Die Beschwerdeführerin hat dem Bund Aufwendungen in der Höhe von S 4.565,-- binnen zwei Wochen bei sonstiger Exekution zu ersetzen.
Begründung
Am 9. Juli 1992 beantragte die Beschwerdeführerin bei der Bezirkshauptmannschaft Villach die Erteilung einer Rodungsbewilligung für ihr Grundstück Nr. n1/16 KG V. Sie habe vor, in nächster Zeit das Baugrundstück zu veräußern oder selbst einen Bau zu errichten.
Die BH führte eine mündliche Verhandlung durch. Der Amtssachverständige für Forsttechnik legte dar, die zur Rodung beantragte Fläche von 1631 m2 grenze im Süden an einen Weg, im Westen und Osten an Bauflächen sowie im Norden an Waldflächen. Sie sei mit einem Waldbestand aus Fichte, Kiefer, Buche und sonstigen Laubhölzern der dritten Altersklasse bestockt. Der östlichste Teil der Parzelle sei mit einem Wohnhaus und einem Transformatorhäuschen bebaut. Die Fläche weise die Kennziffer 123 nach dem Waldentwicklungsplan auf. Die erhöhte Wohlfahrtsfunktion werde mit der Sicherung des Wasser- und Lufthaushaltes sowie der Klimaverbesserung durch die Wälder dieses Bereiches, die höchste Erholungsfunktion mit der Nähe zum Fremdenverkehrsgebiet V. begründet. Die Fläche sei Bestandteil eines ca. 2 ha großen Waldkomplexes. Der Vertreter des Bezirksbauamtes legte dar, bei der zur Rodung beantragten Fläche handle es sich um den südlichen Bereich eines markanten geschlossenen Waldkomplexes, der im Süden durch die öffentliche Verkehrsfläche begrenzt werde. Es handle sich um eine entlang der Verkehrsfläche steil nach Norden ansteigende Böschung, die in eine schmale Ebene übergehe und sodann gleichmäßig nach Norden zu den angrenzenden Feuchtflächen abfalle. Auf Grund der Geländeverhältnisse seien zum Zweck der Baulandbeschaffung in diesem Bereich umfangreiche Erdarbeiten erforderlich, die als unwirtschaftlich anzusehen seien. Nach dem Gemeindeplanungsgesetz seien lediglich jene Flächen als Bauland geeignet, für deren Erschließung und Aufschließung keine unwirtschaftlichen Aufwendungen erforderlich seien. Durch eine Rodung würde der südliche Teil des geschlossenen Waldkomplexes entfernt und die Abgrenzung von Bauland zu Waldflächen in den Bereich des nördlich vorbeiführenden Gerinnes verschoben. Der Vertreter der Marktgemeinde V. legte dar, das öffentliche Interesse an der Erhaltung der Fläche als Wald überwiege. Es bestehe keine unmittelbare Bauabsicht.

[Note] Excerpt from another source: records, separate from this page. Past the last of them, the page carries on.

(* ===== verification/Nodes.v ===== *)
(** * Nodes (graph/node.go)

    A [Node] holds three slices of kinds (its kinds, and the ones added and
    deleted since it was read) and a property bag.  The operations run on the
    memory of [Kinds]; [node_rep] says what the three slices show and that
    they do not share arrays. *)

From S2P Require Import Prelude Kinds Mapper Properties.

Definition UnregisteredNodeID : Z := 2 ^ 63 - 1.

Record Node := mkNode {
  node_ID : Z;
  node_Kinds : Slice;
  node_AddedKinds : Slice;
  node_DeletedKinds : Slice;
  node_Properties : option Properties
}.

Definition with_Kinds (n : Node) (s : Slice) : Node :=
  mkNode (node_ID n) s (node_AddedKinds n) (node_DeletedKinds n) (node_Properties n).
Definition with_Added (n : Node) (s : Slice) : Node :=
  mkNode (node_ID n) (node_Kinds n) s (node_DeletedKinds n) (node_Properties n).
Definition with_Deleted (n : Node) (s : Slice) : Node :=
  mkNode (node_ID n) (node_Kinds n) (node_AddedKinds n) s (node_Properties n).
Definition with_Properties (n : Node) (p : option Properties) : Node :=
  mkNode (node_ID n) (node_Kinds n) (node_AddedKinds n) (node_DeletedKinds n) p.

(** ** Operations *)

(** The variadic slice becomes the node's own. *)
Definition NewNode (id : Z) (properties : option Properties) (kinds : Slice) : Node :=
  mkNode id kinds nilKinds nilKinds properties.

Section operations.

Variable growslice : nat -> nat -> nat.

(** [PrepareNode] appends the kinds that are not nil to a nil slice. *)
Definition PrepareNode (m : Mem) (properties : option Properties) (kinds : Slice) : Mem * Node :=
  let '(m', filtered) :=
    foldl (fun '(m, filtered) k =>
             match k with
             | None => (m, filtered)
             | Some _ => append_slice growslice m filtered [k]
             end) (m, nilKinds) (view m kinds) in
  (m', NewNode UnregisteredNodeID properties filtered).

(** One turn of [AddKinds] with the element just read. *)
Definition AddKinds_turn (m : Mem) (s : Node) (kind : Kind) : outcome (Mem * Node) :=
  match kind with
  | None => Done (m, s)
  | Some _ =>
      '(m1, ks) ← Kinds_Add1 growslice m (node_Kinds s) kind;
      '(m2, added) ← Kinds_Add1 growslice m1 (node_AddedKinds s) kind;
      let '(m3, dels) := Kinds_Remove growslice m2 (node_DeletedKinds s) kind in
      Done (m3, mkNode (node_ID s) ks added dels (node_Properties s))
  end.

Definition DeleteKinds_turn (m : Mem) (s : Node) (kind : Kind) : outcome (Mem * Node) :=
  let '(m1, ks) := Kinds_Remove growslice m (node_Kinds s) kind in
  let '(m2, added) := Kinds_Remove growslice m1 (node_AddedKinds s) kind in
  '(m3, dels) ← Kinds_Add1 growslice m2 (node_DeletedKinds s) kind;
  Done (m3, mkNode (node_ID s) ks added dels (node_Properties s)).

(** [for _, kind := range kinds]: the header is read once, each element when
    its turn comes. *)
Fixpoint range_kinds (turn : Mem -> Node -> Kind -> outcome (Mem * Node))
    (m : Mem) (s : Node) (kinds : Slice) (idx : list nat) : outcome (Mem * Node) :=
  match idx with
  | [] => Done (m, s)
  | i :: idx' =>
      kind ← slice_get (view m kinds) (Z.of_nat i);
      '(m', s') ← turn m s kind;
      range_kinds turn m' s' kinds idx'
  end.

Definition Node_AddKinds (m : Mem) (s : Node) (kinds : Slice) : outcome (Mem * Node) :=
  range_kinds AddKinds_turn m s kinds (seq 0 (len kinds)).

Definition Node_DeleteKinds (m : Mem) (s : Node) (kinds : Slice) : outcome (Mem * Node) :=
  range_kinds DeleteKinds_turn m s kinds (seq 0 (len kinds)).

Definition Merge_added_turn (m : Mem) (s : Node) (otherKind : Kind) : outcome (Mem * Node) :=
  let '(m1, dels) := Kinds_Remove growslice m (node_DeletedKinds s) otherKind in
  Done (m1, with_Deleted s dels).

Definition Merge_deleted_turn (m : Mem) (s : Node) (otherKind : Kind) : outcome (Mem * Node) :=
  let '(m1, ks) := Kinds_Remove growslice m (node_Kinds s) otherKind in
  let '(m2, added) := Kinds_Remove growslice m1 (node_AddedKinds s) otherKind in
  Done (m2, with_Added (with_Kinds s ks) added).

Mit Bescheid vom 10. März 1993 wies die BH den Rodungsantrag ab. Begründend legte sie nach Wiedergabe des Verfahrensgeschehens dar, die zur Rodung beantragte Waldfläche sei im Flächenwidmungsplan als "Bauland-Kurgebiet" gewidmet. Dies spreche für das öffentliche Interesse an einer Bebauung dieser Fläche. Die Beschwerdeführerin habe aber weder im Antrag noch in der mündlichen Verhandlung "nähere Absichten einer Bauführung erhellt". Als Rodungszweck sei einerseits die geplante Veräußerung, andererseits die Absicht, später selbst ein Objekt zu errichten, genannt worden. Die Beschwerdeführerin habe der Äußerung des Vertreters der Marktgemeinde V., wonach keine begründete unmittelbare Bauabsicht gegeben sei, nicht widersprochen. Die Behörde könne daher eine Übereinstimmung des privaten Siedlungsinteresses mit dem öffentlichen Interesse des Siedlungswesens nicht erkennen. Selbst unter der Annahme eines öffentlichen Interesses des Siedlungswesens müsse die Behörde zur Beurteilung gelangen, daß das Walderhaltungsinteresse überwiege. Dem in Rede stehenden Wald komme eine mittlere Wohlfahrtsfunktion (Sicherung des Wasser- und Lufthaushaltes sowie der Klimaverbesserung) und eine hohe Erholungsfunktion (Fremdenverkehrsgebiet V.) zu. Im Zusammenhalt mit den angrenzenden Waldflächen stelle die Parzelle einen größeren geschlossenen Waldkomplex dar, der im besonderen Maße zur Ausübung der Erholungsfunktion beitrage. Mit dem Aufreißen des geschlossenen Waldkomplexes und der Verlagerung der Bauflächen in Richtung des nördlich vorbeiführenden Gerinnes würde eine ungünstige, das Landschaftsbild störende Abgrenzung erfolgen. In der KG V. liege die Bewaldung mit 28 % weit unter dem Bezirksdurchschnitt von 59,5 %.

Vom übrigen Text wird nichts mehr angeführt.